(* ===== verification/TransactionProofs.v ===== *)
(** * Placement transactions: properties *)

From Stdlib Require Import ZArith Lia.
From S2P Require Import Prelude GoStrings GoTime GoFloat ClusterModel SchedulerState Mutation Preemption Reservation ReservationProofs Transaction.
From stdpp Require Import options.

Local Open Scope Z_scope.

Section Traces.
Context (allocationID : string → string).

Local Abbreviation run := (Transaction.run allocationID).
Local Abbreviation apply_op := (Transaction.apply_op allocationID).
Local Abbreviation apply_ops := (Transaction.apply_ops allocationID).

(** The record and generation a compare-and-swap operation expects. *)
Definition op_guard (op : TxOp) : option (string * Z) :=
  match op with
  | OpReserve _ _ id g => Some (id, g)
  | OpAdvance _ rq => Some (ad_TransactionID rq, ad_ExpectedGeneration rq)
  | OpFinalize _ _ rq => Some (fi_TransactionID rq, fi_ExpectedGeneration rq)
  | _ => None
  end.

(** How an operation moves a record's state. *)
Definition moves (op : TxOp) (r r' : TransactionRecord) : Prop :=
  match op with
  | OpReserve _ _ _ _ =>
      State r = TransactionStateProposed ∧ ReservationHeld r = false ∧
      State r' = TransactionStateReserved ∧ ReservationHeld r' = true
  | OpAdvance _ rq =>
      transactionStateAllowed (State r) (State r') = true ∧ State r' = NextState rq ∧
      ReservationHeld r' = ReservationHeld r
  | OpFinalize _ _ rq =>
      ReservationHeld r = true ∧ ReservationHeld r' = false ∧ State r' = final_state rq (RetainedAllocationIDs r')
  | _ => False
  end.

(** What never changes in a record. *)
Definition same_transaction (r r' : TransactionRecord) : Prop :=
  TransactionID r' = TransactionID r ∧ PlanID r' = PlanID r ∧ Plan r' = Plan r ∧
  ProviderGeneration r' = ProviderGeneration r ∧ AffectedAllocationIDs r' = AffectedAllocationIDs r ∧
  tr_CreatedAt r' = tr_CreatedAt r.

(** A record's key, plan and flags agree. *)
Definition record_ok (id : string) (r : TransactionRecord) : Prop :=
  TransactionID r = id ∧ PlanID r = id ∧ plan_id (Plan r) = id ∧ id ≠ "" ∧
  ProviderGeneration r = 1 ∧ AffectedAllocationIDs r = affectedAllocationIDsForPlan allocationID (Plan r) ∧
  Terminal r = isTerminalTransactionState (State r) ∧
  (State r = TransactionStateProposed → ReservationHeld r = false).

(** The effect of an operation on the records: none, a new one, or one live record
    moved under its guard. *)
Inductive effect (s : Store) (op : TxOp) (s' : Store) : Prop :=
| effect_none : transactions s' = transactions s → effect s op s'
| effect_new id r :
    transactions s !! id = None → transactions s' = <[id := r]> (transactions s) → op_guard op = None → record_ok id r →
    effect s op s'
| effect_move id r r' :
    op_guard op = Some (id, Generation r) → transactions s !! id = Some r → terminalLocked r = false →
    transactions s' = <[id := r']> (transactions s) →
    Generation r' = wrap64 (Generation r + 1) → same_transaction r r' → moves op r r' →
    Terminal r' = isTerminalTransactionState (State r') → effect s op s'.

Lemma validateTransactionGeneration_Ok a e : validateTransactionGeneration a e = Ok tt → e = a.
Proof. intros ?%guard_err_Ok. lia. Qed.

====

Write out, exactly and with nothing else, the lines of the listing above from its first line through the line with "Definition record_ok (id".

(* ===== verification/TransactionProofs.v ===== *)
(** * Placement transactions: properties *)

From Stdlib Require Import ZArith Lia.
From S2P Require Import Prelude GoStrings GoTime GoFloat ClusterModel SchedulerState Mutation Preemption Reservation ReservationProofs Transaction.
From stdpp Require Import options.

Local Open Scope Z_scope.

Section Traces.
Context (allocationID : string → string).

Local Abbreviation run := (Transaction.run allocationID).
Local Abbreviation apply_op := (Transaction.apply_op allocationID).
Local Abbreviation apply_ops := (Transaction.apply_ops allocationID).

(** The record and generation a compare-and-swap operation expects. *)
Definition op_guard (op : TxOp) : option (string * Z) :=
  match op with
  | OpReserve _ _ id g => Some (id, g)
  | OpAdvance _ rq => Some (ad_TransactionID rq, ad_ExpectedGeneration rq)
  | OpFinalize _ _ rq => Some (fi_TransactionID rq, fi_ExpectedGeneration rq)
  | _ => None
  end.

(** How an operation moves a record's state. *)
Definition moves (op : TxOp) (r r' : TransactionRecord) : Prop :=
  match op with
  | OpReserve _ _ _ _ =>
      State r = TransactionStateProposed ∧ ReservationHeld r = false ∧
      State r' = TransactionStateReserved ∧ ReservationHeld r' = true
  | OpAdvance _ rq =>
      transactionStateAllowed (State r) (State r') = true ∧ State r' = NextState rq ∧
      ReservationHeld r' = ReservationHeld r
  | OpFinalize _ _ rq =>
      ReservationHeld r = true ∧ ReservationHeld r' = false ∧ State r' = final_state rq (RetainedAllocationIDs r')
  | _ => False
  end.

(** What never changes in a record. *)
Definition same_transaction (r r' : TransactionRecord) : Prop :=
  TransactionID r' = TransactionID r ∧ PlanID r' = PlanID r ∧ Plan r' = Plan r ∧
  ProviderGeneration r' = ProviderGeneration r ∧ AffectedAllocationIDs r' = AffectedAllocationIDs r ∧
  tr_CreatedAt r' = tr_CreatedAt r.

(** A record's key, plan and flags agree. *)
Definition record_ok (id : string) (r : TransactionRecord) : Prop :=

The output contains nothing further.